These are my thoughts on EC for now.  We'll see if I actually stick with it.  Although, I don't see why I couldn't at least stick with it part time.  If I am not near a bathroom, or if I am super busy, I don't have to stress about it, but if I can tell she needs to go, why not take her if I can?  I am going to try to stick with it, but not let my life be completely ruled by it.  I think that will be the best way to avoid getting burnt out by it.  I must say, though, it is the coolest thing when she squirms, I take her to the bathroom and say "sssss" and she goes!  It is pretty cool to feel like we are communicating that much.  I say, anyone who is considering it should at least try it.

Friday, May 7, 2010

I did some sleuthing

So, I was eating some Dannon yogurt.  Being the compulsive reader that I am, I was looking at the information on the container, and noticed that it didn't say rBGH or rBST free (I think those are the same thing - growth hormones.)  So I decided to call Dannon and ask if their yogurt was rBST free.  They said that as of this year, all their products ARE growth hormone-free.  Then I asked if there were GM ingredients in their products.  They said there could be.  I asked them to note that I didn't want GM ingredients (they called them biologically enhanced or something like that that started with bio-), and that if they did use them that they should label it so.
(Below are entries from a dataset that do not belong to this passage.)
(* ===== verification/Demo.v ===== *)
(** * A concrete system, the state at which the properties are instantiated

    Thread 0 idle; 1 running at priority 20; 2 and 3 queued at 20, 4 at 25;
    5 (priority 10) sleeps for 5 more ticks; 6 (priority 15) waits for
    semaphore 0 with 3 ticks left; 7 is a deleted dynamic thread; 8 (priority 12)
    waits for mutex 1, owned by 1; 9 (priority 8) waits for event 2; 10
    (priority 9) waits on mailbox 3, which is empty. *)

From S2P Require Import Prelude RtList Sched Timer Kernel.

Definition demo_th (stat prio : Z) (ev info : Z) : rt_thread :=
  Thread 1000 500 600 35 0 stat prio prio (2 ^ prio) ev info 10 10 false RT_Object_Class_Thread.

Definition demo_threads : gmap tid rt_thread :=
  list_to_map [(0%nat, Thread 1000 500 600 35 0 1 31 31 (2 ^ 31) 0 0 32 32 false 129);
    (1%nat, demo_th 1 20 0 0); (2%nat, demo_th 1 20 0 0); (3%nat, demo_th 1 20 0 0);
    (4%nat, demo_th 1 25 0 0); (5%nat, demo_th 2 10 0 0); (6%nat, demo_th 2 15 0 0);
    (7%nat, demo_th 4 20 0 0); (8%nat, demo_th 2 12 0 0); (9%nat, demo_th 2 8 6 3);
    (10%nat, demo_th 2 9 0 0)].

Definition demo_lists : gmap lhead (list tid) :=
  <[LReady 31 := [0%nat]]> (<[LReady 20 := [2%nat; 3%nat]]> (<[LReady 25 := [4%nat]]>
  (<[LDefunct := [7%nat]]> (<[LSuspend 0 := [6%nat]]> (<[LSuspend 1 := [8%nat]]>
  (<[LSuspend 2 := [9%nat]]> (<[LSuspend 3 := [10%nat]]> (<[LSender 3 := []]>
  (<[LSuspend 4 := []]> (lists (rt_system_scheduler_init (Sched ∅ ∅ 0 None 0 0 0)))))))))))).

Definition demo_s : sched :=
  Sched demo_threads demo_lists (Z.lor (2 ^ 31) (Z.lor (2 ^ 25) (2 ^ 20))) (Some 1%nat) 20 0 0.

Definition demo_tm (t : nat) (flag to : Z) : timer_ptr * rt_timer :=
  (TThread t, Timer flag (FnThreadTimeout t) 5 to 138).

Definition demo_t : timebase :=
  TimeBase 100
    (list_to_map ((TObj 0, Timer 1 (FnUser 0) 4 104 10) :: demo_tm 5 1 105 :: demo_tm 6 1 103 ::
       ((fun t => demo_tm t 0 0) <$> [0; 1; 2; 3; 4; 7; 8; 9; 10]%nat)))
    [TThread 6; TObj 0; TThread 5] 3.

Definition demo_mq_pool : gmap nat mq_node :=
  list_to_map [(0%nat, MqNode None [0; 0; 0; 0]); (1%nat, MqNode (Some 0%nat) [0; 0; 0; 0])].

Definition demo_k : kernel :=
  Kernel demo_s demo_t
    (list_to_map [(0%nat, ISem (Sem 0 0)); (1%nat, IMutex (Mutex 1 0 20 1 (Some 1%nat)));
       (2%nat, IEvent (Event 0 1)); (3%nat, IMailbox (Mailbox 0 [0; 0] 2 0 0 0));
       (4%nat, IMq (Mq 0 demo_mq_pool 4 2 0 None None (Some 1%nat)))]).

Lemma demo_k_wf : kernel_wf demo_k.
Proof. apply kernel_check_sound. apply (bool_decide_unpack _). vm_compute. exact I. Qed.

(** Only the idle thread 0 can run: 1 is a static thread with a clean-up
    function, suspended; 2 and 3 are deleted dynamic threads. *)
Definition demo_idle (defunct : list tid) : kernel :=
  Kernel
    (Sched (list_to_map [(0%nat, Thread 1000 500 600 35 0 1 31 31 (2 ^ 31) 0 0 32 32 false 129);
              (1%nat, Thread 1000 500 600 35 0 2 20 20 (2 ^ 20) 0 0 10 10 true 129);
              (2%nat, demo_th 4 20 0 0); (3%nat, demo_th 4 20 0 0)])
       (<[LDefunct := defunct]> (lists (rt_system_scheduler_init (Sched ∅ ∅ 0 None 0 0 0))))
       0 (Some 0%nat) 31 0 0)
    (TimeBase 100 (list_to_map ((fun t => demo_tm t 0 0) <$> [0; 1]%nat)) [] 0) ∅.

Ltac kernel_dec := apply kernel_check_sound; apply (bool_decide_unpack _); vm_compute; exact I.

Lemma demo_idle_wf_0 : kernel_wf (demo_idle []).
Proof. kernel_dec. Qed.
Lemma demo_idle_wf_2 : kernel_wf (demo_idle [2; 3]%nat).
Proof. kernel_dec. Qed.

(** The idle system with one more object, number 0. *)
Definition demo_idle_obj (x : ipc_object) : kernel :=
  let k := demo_idle [] in
  Kernel (set_lists (<[LSuspend 0 := []]> (<[LSender 0 := []]> (lists (k_s k)))) (k_s k)) (k_t k) {[0%nat := x]}.

Definition demo_idle_th : rt_thread := Thread 1000 500 600 35 0 1 31 31 (2 ^ 31) 0 0 32 32 false 129.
Then I was feeding Baby her Similac Advance and didn't see anything about rBST free on that label either.  So I decided to call and ask the same things.  They said they could have rBST, could have GM ingredients, and that while most of their formula containers (all the powder 12.9 oz and larger for sure) are BPA free, some are not, but they should all be by 2011 (I can't remember if it was the beginning or the end of 2011).  They said they do offer a Similac Organic that would be rBST, GM, pesticide, etc. free.  They said it is 98% organic, so they can call it organic.  I asked about the other 2%, and they said that that consisted of some of the fortifying ingredients (probably the vitamins and stuff) that were not available as organic.
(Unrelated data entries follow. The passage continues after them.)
(** Starting a thread in the INIT state from a running thread makes it ready
    and keeps the kernel well formed; if the new thread has a smaller priority
    number than every other ready thread and the scheduler is not locked, it is
    the running thread when the call returns to the scheduler. *)
Theorem rt_thread_startup_runs (k : kernel) (t c : tid) (th : rt_thread) :
  kernel_wf k -> current (k_s k) = Some c -> threads (k_s k) !! t = Some th ->
  stat_of th = RT_THREAD_INIT -> 0 <= th_init_priority th < 32 ->
  exists k', rt_thread_startup t k = Some (k', RT_EOK) /\ kernel_wf k' /\
    (exists th', threads (k_s k') !! t = Some th' /\ is_ready th' /\
       th_current_priority th' = th_init_priority th) /\
    (lock_nest (k_s k) = 0 -> runs_highest (k_s k')).
Proof.
  intros Hk Hc Ht Hst Hp. pose proof Hk as [Hs Htw Hlink Hob].
  pose proof (init_unlinked _ _ _ (wf_core _ Hs) Ht Hst) as Hun.
  unfold rt_thread_startup. rewrite (upd_th_eq _ _ _ _ Ht). simpl.
  unfold upd_th, on_s. simpl. unfold upd_thread. simpl. rewrite lookup_insert_eq. simpl.
  rewrite insert_insert_eq. fold (started_form th).
  match goal with |- context [rt_thread_resume t ?k1] =>
    replace k1 with (set_th t (started_form th) k) by (unfold set_th, set_s, set_threads; done) end.
  assert (stat_of (started_form th) = RT_THREAD_SUSPEND) as Hst1 by done.
  assert (kernel_wf (set_th t (started_form th) k)) as Hk1.
  { unfold set_th. apply kernel_set_sched; try done.
    - apply (wf_put_init _ _ th); try done.
      + intros _ _. split; [done|]. by apply shiftl_mask.
      + exact (c_stack _ _ (wf_core _ Hs) t th Ht).
    - intros t' th'. simpl. destruct (decide (t' = t)) as [->|]; [|rewrite lookup_insert_ne by done; eauto].
      intros _ _. exists th. by rewrite Hst.
    - intros t' _ (th' & Ht' & Hst'). unfold suspended. simpl. destruct (decide (t' = t)) as [->|].
      + rewrite lookup_insert_eq. eauto.
      + rewrite lookup_insert_ne by done. eauto. }
  destruct (rt_thread_resume_spec ∅ 0 _ t (started_form th) Hk1) as
    (k2 & tm & Hop & Hk2 & Hwk & _); [simpl; by rewrite lookup_insert_eq|done|].
  rewrite Hop. simpl. unfold rt_thread_self. rewrite (wk_current _ _ _ _ Hwk). simpl. rewrite Hc.
  replace (∅ ∖ {[TThread t]}) with (∅ : gset timer_ptr) in Hk2 by set_solver.
  assert (threads (k_s k2) !! t = Some (make_ready (started_form th))) as Ht2
    by (by rewrite (wk_threads _ _ _ _ Hwk), lookup_insert_eq).
  assert (current (k_s k2) = Some c) as Hc2 by (by rewrite (wk_current _ _ _ _ Hwk)).
  destruct (kernel_schedule ∅ 0 k2 c Hk2 Hc2) as (s' & Hop' & Hk3 & Hf & Hcu).
  fold (on_s rt_schedule k2). rewrite Hop'. simpl. exists (set_s s' k2). splits; try done.
  - destruct (proj2 (proj2 (proj2 Hf)) t) as [E|(th0 & Ht0 & Hr0 & E)].
    + exists (make_ready (started_form th)). rewrite <-Ht2, <-E. splits; [done|apply make_ready_ready|done].
    + exists (make_ready th0). rewrite Ht2 in Ht0. injection Ht0 as <-.
      splits; [done|apply make_ready_ready|done].
  - intros Hlk. destruct (wf_current _ (kw_sched _ _ _ Hk2) c Hc2) as [[cth Hcth] _].
    destruct (rt_schedule_spec (k_s k2) c cth) as (s2 & Hop2 & _ & Hhi & _); try done.
    + apply Hk2.
    + by rewrite (proj1 (wk_nest _ _ _ _ Hwk)).
    + destruct (wk_queue _ _ _ _ Hwk) as [Hct|(l & Hl & _)].
      * left. assert (c = t) as -> by (simpl in Hct; congruence). rewrite Ht2 in Hcth.
        injection Hcth as <-. apply make_ready_ready.
      * right. intros Hg. pose proof (proj2 (c_group _ _ (wf_core _ (kw_sched _ _ _ Hk2)) _ _ Hl)) as Hb.
        rewrite Hg, Z.bits_0 in Hb. enough (false = true) by done. apply Hb. by destruct l.
    + unfold on_s in Hop'. rewrite Hop2 in Hop'. simpl in Hop'. injection Hop' as <-. done.
Qed.

Definition reprioritised (p : Z) (th th' : rt_thread) : Prop :=
  stat_of th' = stat_of th /\ th_current_priority th' = p /\ th_init_priority th' = th_init_priority th /\
  th_error th' = th_error th /\ th_event_set th' = th_event_set th /\ th_event_info th' = th_event_info th.
(* ===== verification/Ipc.v ===== *)
(** * Waiting lists of IPC objects (rt-thread/src/ipc.c, first part)

    [rt_ipc_list_suspend], [rt_ipc_list_resume] and [rt_ipc_list_resume_all],
    shared by the five kinds of IPC objects, and what they do to the kernel. *)

From S2P Require Import Prelude RtList Sched SchedFacts Timer Kernel Thread Demo.

(** ** Operations *)

(** The outcome of the part of a blocking call before [rt_schedule]: it
    returns, or the thread is suspended and resumes after [rt_schedule]. *)
Inductive blocking := Ret (r : Z) | Blocked.

Definition set_list (h : lhead) (l : list tid) (k : kernel) : kernel :=
  set_s (set_lists (<[h := l]> (lists (k_s k))) (k_s k)) k.
Definition rt_list_init_head (h : lhead) (k : kernel) : kernel := set_list h [] k.

(** The search of [RT_IPC_FLAG_PRIO]: before the first thread of strictly lower
    priority, else at the end. *)
Fixpoint prio_insert (ths : gmap tid rt_thread) (p : Z) (t : tid) (l : list tid) : option (list tid) :=
  match l with
  | [] => Some [t]
  | s :: l' =>
      sth ← ths !! s;
      if p <? th_current_priority sth then Some (t :: s :: l')
      else r ← prio_insert ths p t l'; Some (s :: r)
  end.

Definition rt_ipc_list_suspend (h : lhead) (t : tid) (flag : Z) (k : kernel) : option kernel :=
  '(k, _) ← rt_thread_suspend t k;
  if flag =? RT_IPC_FLAG_FIFO then
    ls ← lists_append h t (lists (k_s k)); Some (set_s (set_lists ls (k_s k)) k)
  else if flag =? RT_IPC_FLAG_PRIO then
    th ← threads (k_s k) !! t;
    l ← lists (k_s k) !! h;
    l' ← prio_insert (threads (k_s k)) (th_current_priority th) t l;
    Some (set_list h l' k)
  else Some k.

Definition rt_ipc_list_resume (h : lhead) (k : kernel) : option kernel :=
  l ← lists (k_s k) !! h;
  t ← head l;
  '(k, _) ← rt_thread_resume t k;
  Some k.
I also called the company that makes Soothie Pacifiers, and they said that they were high-grade medical silicone, and therefore BPA-free.  When I asked what silicone IS exactly (animal, vegetable or mineral?) they weren't sure so they Googled it and came up with the answer that it was an element.  I haven't researched further yet.
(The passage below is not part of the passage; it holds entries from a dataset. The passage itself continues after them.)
(** [rt_sem_release] returns [RT_EOK] and keeps kernel and semaphore well
    formed. With waiters, the first one gets the token: it is ready, off the
    list, its [rt_sem_take] will return [RT_EOK] (its error code is unchanged),
    and the value stays. Without, the value is incremented modulo 2^16: at
    65535 the release loses all tokens. *)
Theorem rt_sem_release_cases (k : kernel) (o : oid) (c : tid) (sem : rt_semaphore) (l : list tid) :
  kernel_wf k -> sem_ok o k -> current (k_s k) = Some c ->
  k_o k !! o = Some (ISem sem) -> lists (k_s k) !! LSuspend o = Some l ->
  exists k', rt_sem_release o k = Some (k', RT_EOK) /\ kernel_wf k' /\ sem_ok o k' /\
    match l with
    | t :: l' => k_o k' = k_o k /\ lists (k_s k') !! LSuspend o = Some l' /\
        TThread t ∉ timer_list (k_t k') /\
        exists th th', threads (k_s k) !! t = Some th /\ threads (k_s k') !! t = Some th' /\
          is_ready th' /\ th_error th' = th_error th
    | [] => k' = put_obj o (ISem (Sem (sem_flag sem) (u16 (sem_value sem + 1)))) k
    end.
Proof.
  intros Hk (sem0 & l0 & Hs0 & Hl0 & Hv & Hfl & Hex) Hc Hs Hl.
  rewrite Hs in Hs0. injection Hs0 as <-. rewrite Hl in Hl0. injection Hl0 as <-.
  unfold rt_sem_release, rt_sem_release_section. rewrite (get_sem_eq _ _ _ Hs). simpl. rewrite Hl. simpl.
  destruct l as [|t l]; simpl.
  { eexists. splits; try done; [by eapply kernel_same_obj|].
    exists (Sem (sem_flag sem) (u16 (sem_value sem + 1))), []. simpl. rewrite lookup_insert_eq.
    splits; try done. apply u16_range. }
  destruct (rt_ipc_list_resume_spec ∅ 0 k (LSuspend o) t l Hk I Hl) as
    (k1 & th & -> & Hk1 & Ht & Hst & Hwk & Hl1 & _ & Hobj & Htl & _). simpl.
  replace (∅ ∖ {[TThread t]}) with (∅ : gset timer_ptr) in Hk1 by set_solver.
  destruct (kernel_schedule ∅ 0 k1 c Hk1) as (s' & -> & Hk2 & Hf & _); [by rewrite (wk_current _ _ _ _ Hwk)|].
  simpl. pose proof Hf as (_ & _ & Hls & Hths).
  assert (lists s' !! LSuspend o = Some l) as Hl2 by (by rewrite Hls).
  assert (threads (k_s k1) !! t = Some (make_ready th)) as Ht1 by (by rewrite (wk_threads _ _ _ _ Hwk), lookup_insert_eq).
  exists (set_s s' k1). splits; try done.
  - exists sem, l. simpl. rewrite Hobj. splits; try done. intros Hp. specialize (Hex Hp). discriminate Hex.
  - simpl. rewrite Htl. auto with lists.
  - exists th. destruct (Hths t) as [E|(th1 & Hth1 & _ & E)].
    + exists (make_ready th). simpl. rewrite E. splits; try done. apply make_ready_ready.
    + rewrite Ht1 in Hth1. injection Hth1 as <-. exists (make_ready (make_ready th)). simpl. rewrite E.
      splits; try done. apply make_ready_ready.
Qed.

(** C6: a thread that waits for a semaphore for [n] ticks, 1 <= n below half the
    tick range, and gets no token waits through n-1 clock interrupts and is
    resumed at the n-th: it is ready and running or in its ready queue, off the
    semaphore's list, and its call returns [-RT_ETIMEOUT] (no other timers than
    those of threads being armed). *)
Theorem rt_sem_take_timeout `{!TimerCallbacksOk cb} (k : kernel) (o : oid) (c : tid) (th : rt_thread) (n : Z)
    (sem : rt_semaphore) (fuel : nat) :
  kernel_wf k -> sem_ok o k -> current (k_s k) = Some c -> threads (k_s k) !! c = Some th -> is_ready th ->
  k_o k !! o = Some (ISem sem) -> sem_value sem = 0 -> 1 <= n <= max_delay ->
  only_thread_timers k -> (S (length (timer_list (k_t k))) < fuel)%nat ->
  exists k0 k1, rt_sem_take_enter o n k = Some (k0, Blocked) /\ on_s rt_schedule k0 = Some k1 /\
    (forall j, Z.of_nat j < n ->
       exists k2, ticks fuel j k1 = Some k2 /\ kernel_wf k2 /\ suspended (k_s k2) c) /\
    (exists k2, ticks fuel (Z.to_nat n) k1 = Some k2 /\ kernel_wf k2 /\ runnable c (k_s k2) /\
       rt_sem_take_resume c k2 = Some (- RT_ETIMEOUT) /\
       forall l, lists (k_s k2) !! LSuspend o = Some l -> c ∉ l).
Proof.
  intros Hk Hok Hc Ht Hrd Hs Hv Hn Hot Hfuel. pose proof Hok as (sem0 & l & Hs0 & Hl & _ & Hfl & _).
  rewrite Hs in Hs0. injection Hs0 as <-.
  unfold rt_sem_take_enter. rewrite (get_sem_eq _ _ _ Hs). simpl. rewrite Hv. simpl.
  destruct (Z.eqb_spec n 0); [lia|]. unfold rt_thread_self. rewrite Hc. simpl. rewrite (upd_th_eq _ _ _ _ Ht). simpl.
  set (k' := set_th c (th_set_error RT_EOK th) k).
  assert (kernel_wf k') as Hk' by (apply (kernel_put_same _ _ _ _ th); eauto with kernel).
  destruct (suspend_with_timeout_spec k' c (th_set_error RT_EOK th) (LSuspend o) (sem_flag sem) n) as
    (kp & k0 & -> & Hk0 & Hp & Hks & _ & _ & Htm & Hunt); try done;
    [simpl; by rewrite lookup_insert_eq|lia|].
  simpl. destruct Htm as [Hin Hleft]; [lia|].
  assert (current (k_s k0) = Some c) as Hc0 by (by rewrite Hks, (pk_current _ _ _ _ _ _ Hp)).
  destruct (blocked_ticks fuel k0 c n (timer_list (k_t k))) as (k1 & Hop1 & Hearly & Hlate); try done; [lia| |].
  { intros p Hne Hp'. by apply (Hunt p Hne). }
  exists k0, k1. splits; try done.
  destruct Hlate as (k2 & th' & -> & Hk2 & Ht2 & Hr2 & He2). exists k2. splits; try done.
  - by apply (ready_runnable _ _ th'); [apply Hk2|..].
  - unfold rt_sem_take_resume. rewrite Ht2. simpl. by rewrite He2.
  - intros l2 Hl2 Hin2. destruct (waiting_suspended ∅ 0 k2 (LSuspend o) l2 c Hk2 I Hl2 Hin2) as (th2 & Ht2' & Hst2).
    rewrite Ht2 in Ht2'. injection Ht2' as <-. by rewrite Hr2 in Hst2.
Qed.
All three companies were very nice and helpful.  They said they would pass on my concerns.  I think that obviously some concerns were being addressed (like the BPA in the Similac), others (most notably the GM) had not been brought up by enough people.  It took both Dannon and Similac a while to find the answer to my question about whether their products contained genetically modified ingredients, and at Similac they said they didn't really get that many people asking about that.

One other thing I mentioned to one of the companies (can't remember if it was Dannon or Similac) was that if they were GM and growth hormone free, they could label their product as such and people would see that and be more likely to pick their company's product over competitors. 

I was a little nervous about calling because I am always scared of sounding like a fool, but what I realized after the first phone call is that these companies LOVE to get feedback (obviously as long as I was not yelling at them or some such thing.)  So, my thought is that if everyone would take the time to call the different companies that they patronize and ask about things like BPA, growth hormones, Genetic Engineering, pthalates, etc. it would eventually make a difference.  If you want to get some ideas about different bad chemicals that are out there and where they may be a great book to check out would be Slow Death by Rubber Duck by Rick Smith and Bruce Lourie.  A good synopsis of it is found on Lady Susan's blog.

Saturday, May 1, 2010

My Letter to My Senator

I just watched Food, Inc. a couple of nights ago, and it GROSSED ME OUT!  I can't believe the garbage I eat!  I don't actually eat much processed food compared to most people, so I considered that I ate fairly well.  But when I think of the poor pig that gave me that disgustingly fatty bacon ($ .99 on sale!) I am sickened.  I know I can do better.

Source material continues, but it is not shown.